On Tuesday, Dr Seuss Enterprises said it had decided last year to stop publishing six books published by Theodor Seuss Geisel, aka Dr Seuss: And to Think That I Saw It on Mulberry Street; If I Ran the Zoo; McElligot’s Pool; On Beyond Zebra!; Scrambled Eggs Super!; and The Cat’s Quizzer.

“These books portray people in ways that are hurtful and wrong,” the company said in a statement, in apparent reference to offensive depictions of Asian and Black people present in some of Dr Seuss’s work. “Ceasing sales of these books is only part of our commitment and our broader plan to ensure Dr Seuss Enterprises’ catalogue represents and supports all communities and families.”

Suddenly, every conservative commentator was obsessed not just with Dr Seuss, but with those six books specifically. Ben Shapiro, who can usually be relied on in circumstances such as these, pledged to buy “all the Dr Seuss volumes for the kids before the woke book-burners can get to them all”. Republican congressman Greg Steube predictably brought up new conservative martyr figure Mr Potato Head, tweeting: “Mr Potato Head is gender-neutral, Dr Seuss is cancelled, and Amazon is banning books. This is what a Democrat majority looks like.” Yes, everyone: under a Democratic majority, no one is storming the Capitol, no one is trading nuclear-war jabs with North Korea, but TERRIBLE THINGS ARE HAPPENING to Mr Potato Head. Hope you all think this was worth it, guys. Enjoy your liberal wasteland.

(Mr Potato Head, by the way, can still be a Mister if you want him to be a Mister – anyone who has read the Hasbro press release in full instead of twisting themselves into bad faith arguments knows all the potato accessories are still available for sale. Kids are just free to assemble them into whatever combinations they want, which must have already been the case in households equipped both with a Mr Potato Head and a Mrs Potato Head. This has been the most inane fact-check of my career, but it had to be said.)
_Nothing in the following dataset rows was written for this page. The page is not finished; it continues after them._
(* ===== verification/DnsGateRun.v ===== *)
(** The DNS gate over any sequence of calls: its bounds, its hint, and what
    becomes of every payload parked behind a lookup. *)
From S2P Require Import Prelude DnsKey DnsMemo DnsAnswer DnsGate.

(** One call on a connection's gate; a claim comes from [forward_server_dgram],
    the rest from it or from the waiter it spawned. *)
Inductive GateOp : Type :=
| OClaim (s : Z) (host : bytes) (port now : Z)
| OPark (s : Z) (host : bytes) (port now : Z) (payload : bytes)
| OTake (s : Z) (host : bytes) (port generation : Z)
| OFinish (s : Z) (host : bytes) (port generation : Z) (unusable : option Z) (now : Z).

(** Where the parked payloads went, in numbers. *)
Record Tally : Type := mkTally {
  tl_accepted : Z;     (** [park] answered true *)
  tl_taken : Z;        (** handed back by [take_parked] *)
  tl_refused : Z;      (** counted by [finish] *)
  tl_dropped : Z       (** in a slot a claim or a verdict overwrote *)
}.

Definition parked_in (o : option GateEntry) : Z := match o with Some e => len (ge_parked e) | None => 0 end.
Definition parked_total (es : list (option GateEntry)) : Z := foldr (fun o n => parked_in o + n) 0 es.

Definition byte_total (l : list bytes) : Z := foldr (fun b n => len b + n) 0 l.

(* ------------------------------------------------------------------ *)
(** ** Slots *)

Lemma find_slot_Some p es i e : find_slot p es = Some (i, e) -> es !! i = Some (Some e) /\ p e = true.
Proof.
  revert i; induction es as [|[x|] es IH]; intros i E; cbn in E; [done| |].
  - destruct (p x) eqn:Ep; [by simplify_eq|]. destruct (find_slot p es) as [[j y]|] eqn:Ef; cbn in E; [|done]. simplify_eq. by apply IH.
  - destruct (find_slot p es) as [[j y]|] eqn:Ef; cbn in E; [|done]. simplify_eq. by apply IH.
Qed.

Lemma find_slot_None p es i e : find_slot p es = None -> es !! i = Some (Some e) -> p e = false.
Proof.
  revert i; induction es as [|[x|] es IH]; intros i E Ei; cbn in E; [done| |].
  - destruct (p x) eqn:Ep; [done|]. apply fmap_None in E. destruct i as [|i]; cbn in Ei; [by simplify_eq | by eapply IH].
  - apply fmap_None in E. destruct i as [|i]; cbn in Ei; [done | by eapply IH].
Qed.

Lemma find_slot_unique p es i e : es !! i = Some (Some e) -> p e = true ->
  (forall j e', es !! j = Some (Some e') -> p e' = true -> j = i) -> find_slot p es = Some (i, e).
Proof.
  intros Ei Hp Hu. destruct (find_slot p es) as [[j e']|] eqn:Ef.
  - apply find_slot_Some in Ef as [Ej Hp']. rewrite (Hu j e' Ej Hp') in Ej |- *. by simplify_eq.
  - eapply find_slot_None in Ef; [|exact Ei]. congruence.
Qed.

Lemma slot_pos_Some p es i : slot_pos p es = Some i -> exists o, es !! i = Some o /\ p o = true.
Proof.
  revert i; induction es as [|x es IH]; intros i E; cbn in E; [done|]. destruct (p x) eqn:Ep; [simplify_eq; by exists x|].
  apply fmap_Some in E as (j & Ej & ->). by apply IH.
Qed.

Lemma parked_in_nonneg o : 0 <= parked_in o.
Proof. destruct o; cbn; [apply len_nonneg | done]. Qed.

Lemma parked_total_insert es i o o' : es !! i = Some o -> parked_total (<[i := o']> es) = parked_total es - parked_in o + parked_in o'.
Proof.
  revert i; induction es as [|x es IH]; intros [|i] Hi; cbn in Hi; try done.
  - simplify_eq. change (parked_in o' + parked_total es = parked_in o + parked_total es - parked_in o + parked_in o'). lia.
  - change (parked_in x + parked_total (<[i := o']> es) = parked_in x + parked_total es - parked_in o + parked_in o'). rewrite (IH i) by done. lia.
Qed.

Lemma parked_total_nonneg es : 0 <= parked_total es.
Proof. induction es as [|o es IH]; cbn; [done|]. pose proof (parked_in_nonneg o). unfold parked_total in IH. lia. Qed.

(** What the hint looks at. *)
Definition sig (o : option GateEntry) : option (Z * GateState * Z) := (fun e => (ge_key e, ge_state e, ge_deadline e)) <$> o.

Section Gate.
Context `{GateHasher}.

(** How many payloads a call overwrites unseen: a claim that takes a slot, and a
    verdict that goes into a slot of another claim. *)
Definition claim_slot (now : Z) (g : DnsGate) : nat :=
  default (Z.to_nat (dg_next_generation g mod DNS_GATE_SLOTS)) (slot_pos (reusable now) (dg_entries g)).
Definition claim_drops (key now : Z) (g : DnsGate) : Z :=
  match (claim_locked key now g).1.1 with
  | Proceed _ => parked_in (dg_entries g !!! claim_slot now g)
  | _ => 0
  end.
Definition finish_drops (s : Z) (host : bytes) (port generation : Z) (unusable : option Z) (now : Z) (g : DnsGate) : Z :=
  let key := gate_key s host port in
  match find_slot (owned_by key generation) (dg_entries g), unusable with
  | None, Some _ =>
      if existsb (fun o => match o with Some e => live_for key now e | None => false end) (dg_entries g) then 0
      else match slot_pos (reusable now) (dg_entries g) with Some i => parked_in (dg_entries g !!! i) | None => 0 end
  | _, _ => 0
  end.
The case of the Dr Seuss books is interesting mainly for two reasons: for one, the decision came from a private company which, of its own accord, reviewed the catalogue it’s in charge of managing and made what it figured was the best decision. There was no government action, and – obviously – no actual censorship. It was, in other words, a consequence of the free market.

Secondly, Dr Seuss Enterprises said it made the decision last year. In other words, that scary new world we’re supposedly barreling toward due to progressive hubris? We’ve been living in it for months (since Donald Trump was still president, in fact). And we’re fine, at least as far as our Dr Seuss output is concerned.
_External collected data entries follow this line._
(* ===== verification/SessAtoms.v ===== *)
(** Each atomic step of the session tasks keeps the invariant and moves the two
    balances by a known amount. *)
From stdpp Require Import fin_maps.
From S2P Require Import Prelude Addr DnsKey DnsPolicy DnsMemo DnsAnswer Wire Binding Flow FlowRun Pin DnsGate Sess SessTask SessInv.

(* ------------------------------------------------------------------ *)
(** ** Purging a registry *)

Lemma registered_fun h r s s' id : registered h r s id -> registered h r s' id -> s = s'.
Proof. intros (l & b & ? & ? & <-) (l' & b' & ? & ? & <-). congruence. Qed.

Lemma remove_session_registered s h r n h' r' : reg_inv h r -> remove_session s h r = (n, h', r') ->
  reg_inv h' r' /\ heap_le h h' /\ forall s' id, registered h' r' s' id -> registered h r s' id /\ s' <> s.
Proof.
  intros Hr E. destruct (remove_session_spec s h r Hr) as (n1 & h1 & r1 & ids & E1 & Hi & Hle & P & Hids).
  rewrite E1 in E. simplify_eq. split_and!; [done..|]. intros s' id Hreg.
  pose proof (take_index_core s h r _ _ (ri_core _ _ Hr) eq_refl) as Hc. cbn [fst snd] in Hc.
  apply (purged_registered _ _ _ _ _ _ s' id Hc P) in Hreg as [Hreg Hn]. change (registered h r s' id) in Hreg.
  split; [done|]. intros ->. by apply Hn, Hids.
Qed.

Lemma remove_sessions_registered ss : forall h r n h' r', reg_inv h r -> remove_sessions ss h r = (n, h', r') ->
  reg_inv h' r' /\ heap_le h h' /\ forall s id, registered h' r' s id -> registered h r s id /\ s ∉ ss.
Proof.
  intros h r n h' r' Hr E. rewrite remove_sessions_each_eq in E. revert h r n h' r' Hr E.
  induction ss as [|s ss IH]; intros h r n h' r' Hr E; cbn [remove_each] in E.
  - simplify_eq. split_and!; [done|reflexivity|]. intros s id Hs. split; [done|]. apply not_elem_of_nil.
  - destruct (remove_session s h r) as [[n1 h1] r1] eqn:E1. destruct (remove_each ss h1 r1) as [[n2 h2] r2] eqn:E2. simplify_eq.
    destruct (remove_session_registered _ _ _ _ _ _ Hr E1) as (Hr1 & Hle1 & H1).
    destruct (IH _ _ _ _ _ Hr1 E2) as (Hr2 & Hle2 & H2). split_and!; [done|by etrans|].
    intros s' id Hs. destruct (H2 _ _ Hs) as [Hs1 Hn]. destruct (H1 _ _ Hs1). split; [done|]. apply not_elem_of_cons. done.
Qed.

(* ------------------------------------------------------------------ *)
(** ** Evictions *)

(** [out] is what went from [m] to [m']. *)
Record evicts (m m' : SessMap) (out : list SessEntry) : Prop := mkEvicts {
  ev_sub : m' ⊆ m;
  ev_len : len out = msize m - msize m';
  ev_gone s e : m !! s = Some e -> m' !! s = None -> e ∈ out;
  ev_was e : e ∈ out -> exists s, m !! s = Some e /\ m' !! s = None
}.

Lemma evicts_nil m : evicts m m [].
Proof. split; [done | by rewrite len_nil, Z.sub_diag | congruence | intros e ?%elem_of_nil; done]. Qed.

Lemma msize_delete {A} (m : gmap Z A) k x : m !! k = Some x -> msize (delete k m) = msize m - 1.
Proof. intros E. unfold msize. rewrite map_size_delete_Some by done. assert (size m <> 0%nat) by (intros Hz%map_size_empty_inv; subst; by rewrite lookup_empty in E). lia. Qed.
Perhaps the most striking thing is most people would have been hard-pressed to name any of these six books prior to Dr Seuss Entreprises’ announcement on Tuesday. The only one I had heard of was And to Think That I Saw It on Mulberry Street, because it’s the first children’s book Geisel published under the name Dr Seuss. It’s not just me: as Lithub editor-in-chief Jonny Diamond put it: “I was once a child and am now a parent and I haven’t heard of any of these.”

Do you know how many children’s books Dr Seuss has to his name? More than 40. How many were pulled from publication again? That’s right, six. Listen. Books fall out of publication all the time. Most books do, actually. Authors like Dr Seuss are the exception to the rule, because we actively preserve their work as part of what we have deemed to be our corpus of classics. Getting rid of six books out of more than 40 isn’t a cancellation. It’s basic maintenance.

But of course, Dr Seuss Enterprises decided that racist imagery had no place in its catalogue, and now some people find themselves newly and deeply emotionally invested in those six books. I was tempted to roll my eyes at this new wave of conservative absurdity, until finally it hit me. This is a unique opportunity to get some policy decisions passed.

Here’s what we’ve learned over the past few months, and what we’ve seen with blinding clarity over the past few days: you can get conservatives to care about anything – and I mean anything – if you tell them progressives are trying to take it away from them. Let’s make use of this! Abortion? Maybe we tell them we’re the ones who want to take it away. A unionised workforce? Seems problematic, let’s cast it aside! The minimum wage increase? Repeat after me: from now on, the minimum wage increase is CANCELLED. Done. The liberal mob decided it didn’t like it, and now it’s trying to get rid of it.

At this rate, we’re going to reverse-psychologise our way to universal healthcare faster than you can say “screw your deductible”. Sharpen your cancellation shears and hop aboard the Cancel Express, people! We have work to do.